FACTUAL AND PROCEDURAL BACKGROUND
The Gauthiers filed suit against New Iberia in November 1998, claiming
that on November 13, 1997, Carol was injured when she slipped and fell on an
unreasonably sloped and uneven sidewalk located near or at 249 St. Peter Street in
New Iberia, Louisiana. In July 2001, the Gauthiers filed an amended petition adding
the State as a defendant.
Following a two day trial in July 2005, New Iberia and the State made
motions for involuntary dismissal, which were granted. The Gauthiers now appeal
and assign as error the trial court’s determination that the Gauthiers must prove a
defect in the surface of the sidewalk by indicating that a particular “standard” was
breached.
DISCUSSION
New Iberia and the State’s liability is governed by La.Civ.Code art. 2317
as limited by La.R.S. 9:2800. Louisiana Civil Code Article 2317 states in part:
We are responsible, not only for the damage occasioned by our own act, but for that which is caused by the act of persons for whom we are answerable, or of the things which we have in our custody.

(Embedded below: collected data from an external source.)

(** * hyperliquid-go, package [utils]: signing, hashing and wire conversion

    A shallow embedding of the Go sources (numeric wire converter, action
    hasher, phantom agent, typed-data assembly, signing flows, signature
    verifier, order shaping) together with the properties checked against
    them.  Go [string] and [[]byte] values are byte sequences; fallible
    functions return [result]; the process-wide decimal cache and the
    caller's action maps are threaded explicitly. *)

From Stdlib Require Import ZArith List Bool Lia ZifyBool.
From Stdlib Require Import Strings.String Strings.Ascii Strings.Byte.
From Stdlib Require Import SpecFloat DecimalString.
From stdpp Require Import base option list gmap strings.

Import ListNotations.
Local Open Scope string_scope.
Local Open Scope list_scope.
Local Open Scope Z_scope.

(* ===================================================================== *)
(** * Part I: definitions                                                 *)
(* ===================================================================== *)

(** ** Errors and results *)

(** [ErrInvalidOrderType], [ErrPrecisionLoss], [ErrInvalidAddress] and
    [ErrInvalidSignatureChain] are the sentinels of types.go; the other
    constructors stand for the [fmt.Errorf] and [errors.New] sites of the
    sources and for the library errors that they pass on.  Wrapping with
    [%w] keeps the cause, and the model keeps the cause only. *)
Inductive error : Type :=
| ErrInvalidOrderType
| ErrPrecisionLoss
| ErrInvalidAddress
| ErrInvalidSignatureChain
| ErrInvalidFloat            (* "invalid float value" *)
| ErrParseFloat              (* "parsing rounded float" *)
| ErrCreateDecimal           (* "creating decimal" *)
| ErrIntegerOverflow         (* "integer overflow converting ..." *)
| ErrMarshal                 (* msgpack: unsupported value *)
| ErrHex                     (* encoding/hex: odd length or invalid byte *)
| ErrInvalidR                (* "invalid R value" *)
| ErrInvalidS                (* "invalid S value" *)
| ErrRecover                 (* "recovering public key" *)
| ErrUnmarshalPubkey         (* "unmarshaling public key" *)
| ErrSizeNotPositive         (* "size must be positive" *)
| ErrPriceNotPositive        (* "limit price must be positive" *)
| ErrTriggerNotPositive      (* "trigger price must be positive" *)
| ErrWallet.                 (* an error returned by the wallet itself *)

Inductive result (A : Type) : Type :=
| Ok (a : A)
| Err (e : error).
Arguments Ok {A} a.
Arguments Err {A} e.

Definition bind {A B : Type} (r : result A) (k : A -> result B) : result B :=
  match r with
  | Ok a => k a
  | Err e => Err e
  end.

Notation "'let*' x ':=' r 'in' k" := (bind r (fun x => k))
  (at level 10, x name, r at level 100, k at level 200, only parsing).

(** The error classes of the specification's taxonomy.  The sources give
    them no types of their own: an address error is one that wraps the
    sentinel [ErrInvalidAddress]; a decode error is one of the four that
    the verifier raises for the bytes of a signature, two for the texts of
    R and S and two for the recovery of the key.  The error of
    [encoding/hex] on the text of an address, [ErrHex], is in neither
    class. *)
Definition AddressError (e : error) : Prop := e = ErrInvalidAddress.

Louisiana Revised Statute 9:2800(C) states in part:
1 Except as provided for in Subsections A and B of this Section, no person shall have a cause of action based solely upon liability imposed under Civil Code Article 2317 against a public entity for damages caused by the condition of things within its care and custody unless the public entity had actual or constructive notice of the particular vice or defect which caused the damage prior to the occurrence, and the public entity has had a reasonable opportunity to remedy the defect and failed to do so.
The State is not liable for every irregularity or defect in a sidewalk that
causes injury, but only for those that pose an unreasonable risk of injury. See Clark
v. Hartford Acc. and Indem. Co., 562 So.2d 50 (La.App. 3 Cir. 1990). In order to
decide what constitutes an unreasonable risk of harm, the fact finder must weigh the
social utility of the thing versus the likelihood and severity of harm. Id.; see also
Oster v. Dep’t of Transp. and Dev., State of La., 582 So.2d 1285 (La.1991). Whether
or not the defect posed an unreasonable risk of harm must be decided on the
particular facts and circumstances of the case. Clark, 562 So.2d 50. If it is
determined that the condition presented an unreasonable risk of harm, the notice
requirement of La.R.S. 9:2800 must be satisfied. Id. The plaintiff bears the burden
of proving by a preponderance of the evidence that the public body/State was at fault.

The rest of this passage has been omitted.